In family A, at risk of CTG repeat expansion, AS-PCR was used to identify which of the haplotypes was linked with the repeat expansion. The heterozygote SNP rs635299 served as an anchor to be phased to flanked region. We therefore successfully linked the CTG repeat expansion to pre-constructed maternal haplotypes. We speculated that our AS-PCR & linked-read-based strategy could discriminate expanded allele from wild-type alleles and allow for the phasing of haplotypes in the families with various types of repeat expansion.

In family B, at risk of lipoid CAH, both parents were carriers of the same single nucleotide STAR c.772C>T p.(Gln258*) variant. This variant that causes the deletion of the 28 C-terminal amino acids of the StAR protein accounts for 80% among the known mutant alleles in Korean and Japanese populations [16]. This variant was detected more frequently (92.3%) in Korean mutant alleles [17]. For this reason, the linked-read-based strategy that generates reads integrated with a barcode and then traces the reads back to the individual DNA molecule would provide benefit to couples carrying identical hotspot variant in a certain gene [18].

In family C, at risk of FCMD, the proband had compound heterozygous variants, c.[165+835T>G];[647+2084G>T][13, 14]. Previously, Lim et al. described that FKTN c.165+835T>G always occurs in the same phase with an RT insertion in the FCMD cohort [13]; therefore, FKTN c.165+835T>G variant is an intronic marker for the RT insertion variant. To enhance the applicability of noninvasive diagnosis in clinical laboratory, we combined this intronic marker in maternal gDNA with direct linked-read sequencing, which allows us to successfully reconstruct the haplotypes.
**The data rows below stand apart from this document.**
Lemma path_range t a : p !! t = Some a -> 0 <= a < 2 * L.
Proof.
  destruct t; [rewrite (path_start _ Hp); intros [= <-]; lia|].
  intros (b & _ & Hj)%path_pred. by eapply joins_range.
Qed.

Lemma path_parity t a : p !! t = Some a -> a mod 2 = Z.of_nat t mod 2.
Proof.
  revert a. induction t as [|t IH]; intros a; [rewrite (path_start _ Hp); by intros [= <-]|].
  intros (b & Hb & Hj)%path_pred. rewrite (joins_parity _ _ Hj), (IH _ Hb). divmod.
Qed.

Lemma path_distinct s t a : p !! s = Some a -> p !! t = Some a -> s = t.
Proof.
  revert t a. induction s as [|s IH]; intros t a.
  - rewrite (path_start _ Hp). intros [= <-]. destruct t; [done|]. by intros ?%(path_open _ Hp).
  - intros Hs Ht. destruct t as [|t].
    { rewrite (path_start _ Hp) in Ht. injection Ht as <-. by apply (path_open _ Hp) in Hs. }
    apply path_pred in Hs as (b & Hb & Jb), Ht as (c & Hc & Jc). f_equal. apply (IH t b Hb).
    by rewrite (joins_inj b c a) by eauto using path_range.
Qed.

(** A path does not come back over an edge: it would have come back over the one before,
    and so on down to an edge that turns around. *)
Lemma path_no_return s t x y : p !! s = Some x -> p !! t = Some y -> (s < t)%nat -> y <> Z.lxor x 1.
Proof.
  remember (t - s)%nat as d eqn:Hd. revert s t x y Hd.
  induction (lt_wf d) as [d _ IH]. intros s [|t] x y -> Hx Hy Hlt E; [lia|].
  apply path_pred in Hy as (y1 & Hy1 & (j & Hj & _ & Ey)). rewrite Ey in E. apply lxor_1_inj in E as ->.
  destruct (decide (t = s)) as [->|]. { assert (y1 = x) as -> by congruence. by destruct Hj as [(_ & ? & _) _]. }
  apply mate_sym in Hj; [|by eapply path_range].
  destruct (lookup_lt_is_Some_2 p (S s)) as [x1 Hx1]; [apply lookup_lt_Some in Hy1; lia|].
  destruct (path_step _ Hp _ _ _ Hx Hx1) as (j & Hj' & _ & ->).
  rewrite (mate_fun _ _ _ Hj' Hj) in Hx1.
  destruct (decide (t = S s)) as [->|].
  { assert (Z.lxor y1 1 = y1) as E by congruence. rewrite lxor_1 in E. divmod. }
  by apply (IH (t - S s)%nat ltac:(lia) (S s) t _ y1 eq_refl Hx1 Hy1 ltac:(lia)); rewrite lxor_1_invol.
Qed.

(** The edges of a path are distinct, so there are at most [L] of them. *)
Lemma path_edges_NoDup : NoDup ((fun i => i / 2) <$> p).
Proof.
  apply NoDup_alt. intros s t e. rewrite !list_lookup_fmap.
  destruct (p !! s) as [x|] eqn:Hx; [|done]. destruct (p !! t) as [y|] eqn:Hy; [|done]. intros [= <-] [= E].
  apply lxor_1_edge in E as [->|E]; [by eapply path_distinct|].
  destruct (lt_eq_lt_dec s t) as [[Hl|]|Hl]; [|done|].
  - by destruct (path_no_return s t x y Hx Hy Hl).
  - destruct (path_no_return t s y x Hy Hx Hl). by rewrite E, lxor_1_invol.
Qed.

Lemma path_edges_range : (fun i => i / 2) <$> p ⊆ seqZ 0 L.
Proof.
  intros e (i & -> & (t & Hi%path_range)%list_elem_of_lookup)%list_elem_of_fmap.
  apply elem_of_seqZ. divmod.
Qed.

Lemma path_length : Z.of_nat (length p) <= L.
Proof.
  pose proof (submseteq_length _ _ (NoDup_submseteq _ _ path_edges_NoDup path_edges_range)) as H.
  rewrite length_fmap, length_seqZ in H. lia.
Qed.

End Path.

(** The outer loop returns, and with a number only when its path has closed. *)
Definition closes (p : list Z) : Prop := path p /\ exists i, last p = Some i /\ joins i 0.

Lemma follow_spec fuel p i :
  path p -> last p = Some i -> L - Z.of_nat (length p) < Z.of_nat fuel ->
  match follow fuel node dead_end uvs L i (Z.of_nat (length p) - 1) with
  | Ok n => exists p', closes p' /\ Z.of_nat (length p') = n
  | Err e => e = Verification
  | Panic => False
  end.
Proof.
  revert p i. induction fuel as [|fuel IH]; intros p i Hp Hi Hf.
  { pose proof (path_length p Hp). lia. }
  assert (0 <= i < 2 * L) as Hr by (rewrite last_lookup in Hi; by eapply path_range).
  cbn [follow]. pose proof (find_match_spec i Hr) as Hm.
  destruct (find_match _ _ _ _ _ _ _) as [j|e|]; cbn [bind]; [|by destruct Hm|done].
  destruct (Z.eqb_spec j i) as [|Hne]; [done|]. destruct Hm as [[? _]|Hm]; [done|].
  assert (0 <= j < 2 * L) as Hj by apply Hm.
  rewrite (value_lookup j Hj), (value_lookup i Hr).
  destruct (dead_end (value j) (value i)) eqn:Hd; [done|].
  assert (joins i (Z.lxor j 1)) as Hjoin by (by exists j).
  destruct (Z.eqb_spec (Z.lxor j 1) 0) as [E|E].
  { exists p. rewrite E in Hjoin. split; [|lia]. split; [done|]. by exists i. }
  assert (Hl : Z.of_nat (length (p ++ [Z.lxor j 1])) = Z.of_nat (length p) + 1) by (rewrite length_app; simpl; lia).
  replace (Z.of_nat (length p) - 1 + 1) with (Z.of_nat (length (p ++ [Z.lxor j 1])) - 1) by lia.
  apply IH; [by apply path_snoc with i|apply last_snoc|lia].
Qed.

(** ** Cycles

    A cycle through all the edges, from edge 0: consecutive edges are the only two that
    meet at a node, on either side in turn. *)
Definition cycle_at (es : list Z) : Prop :=
  es ≡ₚ seqZ 0 L /\ es !! 0%nat = Some 0 /\ L mod 2 = 0 /\
  forall t a b, es !! t = Some a -> es !! (S t mod length es)%nat = Some b ->
    let s := Z.of_nat t mod 2 in
    mate (2 * a + s) (2 * b + s) /\ dead_end (value (2 * b + s)) (value (2 * a + s)) = false.

Lemma joins_edges x y s :
  joins x y -> x mod 2 = s ->
  mate (2 * (x / 2) + s) (2 * (y / 2) + s) /\ dead_end (value (2 * (y / 2) + s)) (value (2 * (x / 2) + s)) = false.
Proof.
  intros (j & Hm & Hd & ->) Hs.
  assert (j mod 2 = x mod 2) by apply Hm.
  replace (2 * (x / 2) + s) with x by divmod.
  replace (2 * (Z.lxor j 1 / 2) + s) with j by (rewrite lxor_1; divmod). done.
Qed.

Lemma closes_cycle p : closes p -> Z.of_nat (length p) = L -> cycle_at ((fun i => i / 2) <$> p).
Proof.
  intros [Hp (z & Hz & Hclose)] Hn. rewrite last_lookup in Hz. split_and!.
  - apply submseteq_length_Permutation; [apply NoDup_submseteq|].
    + by apply path_edges_NoDup.
    + by apply path_edges_range.
    + rewrite length_fmap, length_seqZ. lia.
  - rewrite list_lookup_fmap, (path_start _ Hp). done.
  - pose proof (joins_parity _ _ Hclose). pose proof (path_parity p Hp _ _ Hz).
    pose proof (lookup_lt_Some _ _ _ Hz). rewrite Nat2Z.inj_pred in * by lia. divmod.
  - intros t a b Ha Hb. rewrite list_lookup_fmap in Ha. destruct (p !! t) as [x|] eqn:Hx; [|done].
    injection Ha as <-. rewrite length_fmap, list_lookup_fmap in Hb.
    pose proof (lookup_lt_Some _ _ _ Hx). intros s.
    assert (exists y, joins x y /\ y / 2 = b) as (y & Hj & <-).
    { destruct (decide (S t = length p)) as [E|].
      - rewrite E, Nat.Div0.mod_same, (path_start _ Hp) in Hb. injection Hb as <-.
        replace (pred (length p)) with t in Hz by lia. exists 0. split; [|done]. congruence.
      - rewrite Nat.mod_small in Hb by lia. destruct (p !! S t) as [y|] eqn:Hy; [|done].
        injection Hb as <-. exists y. split; [|done]. by eapply path_step. }
    apply joins_edges; [done|]. by apply (path_parity p Hp).
Qed.

Section Cycle.
Context (es : list Z) (Hc : cycle_at es).

Lemma cycle_length : Z.of_nat (length es) = L.
Proof. destruct Hc as [Hperm _]. rewrite Hperm, length_seqZ. lia. Qed.

Lemma cycle_range t a : es !! t = Some a -> 0 <= a < L.
Proof.
  intros Ha%list_elem_of_lookup_2. destruct Hc as [Hperm _]. rewrite Hperm in Ha. apply elem_of_seqZ in Ha. lia.
Qed.

Lemma cycle_NoDup : NoDup es.
Proof. destruct Hc as [Hperm _]. rewrite Hperm. apply NoDup_seqZ. Qed.

(** From the edge at [t] the outer loop goes round to edge 0. *)
Lemma follow_cycle fuel t a :
  es !! t = Some a -> L - Z.of_nat t <= Z.of_nat fuel ->
  follow fuel node dead_end uvs L (2 * a + Z.of_nat t mod 2) (Z.of_nat t) = Ok L.
Proof.
  pose proof cycle_length as Hl. destruct Hc as (_ & H0 & Heven & Hstep).
  revert t a. induction fuel as [|fuel IH]; intros t a Ha Hf.
  { pose proof (lookup_lt_Some _ _ _ Ha). lia. }
  pose proof (lookup_lt_Some _ _ _ Ha) as Ht. pose proof (cycle_range _ _ Ha).
  destruct (lookup_lt_is_Some_2 es (S t mod length es)) as [b Hb]; [apply Nat.mod_upper_bound; lia|].
  destruct (Hstep t a b Ha Hb) as [Hm Hd]. pose proof (cycle_range _ _ Hb). cbn [follow].
  assert (0 <= 2 * a + Z.of_nat t mod 2 < 2 * L) as Hi by divmod.
  assert (0 <= 2 * b + Z.of_nat t mod 2 < 2 * L) as Hj by divmod.
  pose proof (find_match_spec _ Hi) as Hfm. destruct (find_match _ _ _ _ _ _ _) as [j|e|]; [| |done]; last first.
  { destruct Hfm as (_ & k & k' & Hne & Hk & Hk'). destruct Hne, Hm as [_ Hu]. by rewrite (Hu k Hk), (Hu k' Hk'). }
  destruct Hfm as [[_ Hn]|Hj']; [by destruct Hm as [Hm _]; apply Hn in Hm|].
  cbn [bind]. rewrite (mate_fun _ _ _ Hj' Hm), (value_lookup _ Hj), (value_lookup _ Hi), Hd.
  destruct (Z.eqb_spec (2 * b + Z.of_nat t mod 2) (2 * a + Z.of_nat t mod 2)) as [E|_]; [by destruct Hm as [(_ & ? & _) _]|].
  rewrite lxor_1. destruct (decide (S t = length es)) as [E|].
  - rewrite E, Nat.Div0.mod_same, H0 in Hb. injection Hb as <-.
    rewrite (proj2 (Z.eqb_eq _ _)) by divmod. f_equal. lia.
  - rewrite Nat.mod_small in Hb by lia.
    assert (b <> 0) by (intros ->; by pose proof (NoDup_lookup _ _ _ _ cycle_NoDup H0 Hb)).
    rewrite (proj2 (Z.eqb_neq _ _)) by divmod.
    rewrite <- (IH (S t) b Hb ltac:(lia)) at 1. f_equal; divmod.
Qed.

End Cycle.

(** The walk of [verify] accepts exactly the cycles. *)
Lemma follow_exact :
  match follow (S (2 * Z.to_nat L)) node dead_end uvs L 0 0 with
  | Ok n => n = L <-> exists es, cycle_at es
  | Err e => e = Verification /\ forall es, ~ cycle_at es
  | Panic => False
  end.
Proof.
  pose proof (follow_spec (S (2 * Z.to_nat L)) [0] 0 path_single eq_refl) as Hs.
  change (Z.of_nat (length [0]) - 1) with 0 in Hs.
  assert (forall es, cycle_at es -> follow (S (2 * Z.to_nat L)) node dead_end uvs L 0 0 = Ok L) as Hcomp.
  { intros es He. pose proof He as (_ & H0 & _). apply (follow_cycle es He _ 0 0 H0). lia. }
  destruct (follow _ _ _ _ _ _ _) as [n|e|]; [|split|].
  - destruct Hs as (p & Hp & <-); [simpl; lia|]. split; [intros Hn; eexists; by apply closes_cycle|].
    intros [es He%Hcomp]. by injection He.
  - apply Hs. simpl; lia.
  - intros es He%Hcomp. done.
  - apply Hs. simpl; lia.
Qed.

End Walk.

(** ** A proof as a cycle of its edges *)

(** [at_ n s] is the endpoint of edge [n] on side [s].  The edges [es], from the first of
    the proof, meet in turn on either side, two at a node and no more. *)
Definition cycle (at_ : Z -> Z -> Z) (node : Z -> Z) (dead_end : Z -> Z -> bool) (nonces : list Z) : Prop :=
  exists es, es ≡ₚ nonces /\ head es = head nonces /\ Nat.Even (length es) /\
    forall t a b, es !! t = Some a -> es !! (S t mod length es)%nat = Some b ->
      let s := Z.of_nat t mod 2 in
      a <> b /\ dead_end (at_ b s) (at_ a s) = false /\
      forall e, e ∈ nonces -> node (at_ e s) = node (at_ a s) <-> e = a \/ e = b.

Definition endpoints_of (at_ : Z -> Z -> Z) (nonces : list Z) : list Z :=
  nonces ≫= (fun n => [at_ n 0; at_ n 1]).

Lemma length_endpoints_of at_ nonces : length (endpoints_of at_ nonces) = (2 * length nonces)%nat.
Proof. unfold endpoints_of. induction nonces as [|n l IH]; [done|]. csimpl. rewrite IH. lia. Qed.

Lemma endpoints_of_lookup at_ nonces e n s :
  nonces !! e = Some n -> 0 <= s < 2 -> value (endpoints_of at_ nonces) (2 * Z.of_nat e + s) = at_ n s.
Proof.
  intros Hn Hs. unfold value. apply list_lookup_total_correct. unfold endpoints_of.
  revert e Hn. induction nonces as [|m l IH]; intros [|e] Hn; [done..| |].
  - injection Hn as ->. assert (s = 0 \/ s = 1) as [-> | ->] by lia; done.
  - replace (Z.to_nat (2 * Z.of_nat (S e) + s)) with (S (S (Z.to_nat (2 * Z.of_nat e + s)))) by lia.
    csimpl. by apply IH.
Qed.

Section Edges.
Context (at_ : Z -> Z -> Z) (node : Z -> Z) (dead_end : Z -> Z -> bool) (nonces : list Z) (HN : NoDup nonces).
Context (Hne : nonces <> []).
Let uvs := endpoints_of at_ nonces.
Let L := Z.of_nat (length nonces).

Definition nonce_at (e : Z) : Z := nonces !!! Z.to_nat e.

Lemma nonces_nonce_at : nonces = nonce_at <$> seqZ 0 L.
Proof.
  apply list_eq_same_length with (length nonces); [rewrite length_fmap, length_seqZ; lia|done|].
  intros i x y Hi Hx Hy. rewrite list_lookup_fmap, lookup_seqZ_lt in Hy by (unfold L; lia).
  injection Hy as <-. unfold nonce_at. rewrite Z.add_0_l, Nat2Z.id.
  symmetry. by apply list_lookup_total_correct.
Qed.

Lemma nonce_at_inj a b : 0 <= a < L -> 0 <= b < L -> nonce_at a = nonce_at b -> a = b.
Proof.
  unfold nonce_at, L. intros Ha Hb E.
  destruct (lookup_lt_is_Some_2 nonces (Z.to_nat a)) as [x Hx]; [lia|].
  destruct (lookup_lt_is_Some_2 nonces (Z.to_nat b)) as [y Hy]; [lia|].
  rewrite (list_lookup_total_correct _ _ _ Hx), (list_lookup_total_correct _ _ _ Hy) in E. subst y.
  pose proof (NoDup_lookup _ _ _ _ HN Hx Hy). lia.
Qed.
The major limitation of our study was the small number of families analyzed. However, the families analyzed in this study showed distinct characteristics that could be often encountered as hurdles (i.e., repeat expansion, identical variants in both parents, and novel variants with RT insertion) in the universal application of NIPT in clinical laboratories. Further studies using additional families could provide more reliable evidence for the wide application of our approach in single-gene disorders. Another limitation is that this approach is rather expensive and labor intensive to be used in routine diagnosis than alternative approaches: inheritance of paternal-specific alleles can be identified by directly confirming the presence of paternal specific variant in maternal plasma DNA. Also the use of droplet digital PCR recently reported by Camunas-Soler et al. does not require parental haplotyping, which can be directly applied to the maternal plasma DNA [5, 19].

In summary, we directly phased parental haplotypes using linked-read sequencing that combined with AS-PCR if necessary, and we estimated the posterior risk to successfully deduce fetal genotypes in families at risk for DM1, Lipoid CAH, and FCMD. Our results demonstrated that we could expand the range of diseases where noninvasive diagnosis could be applicable in clinical laboratories.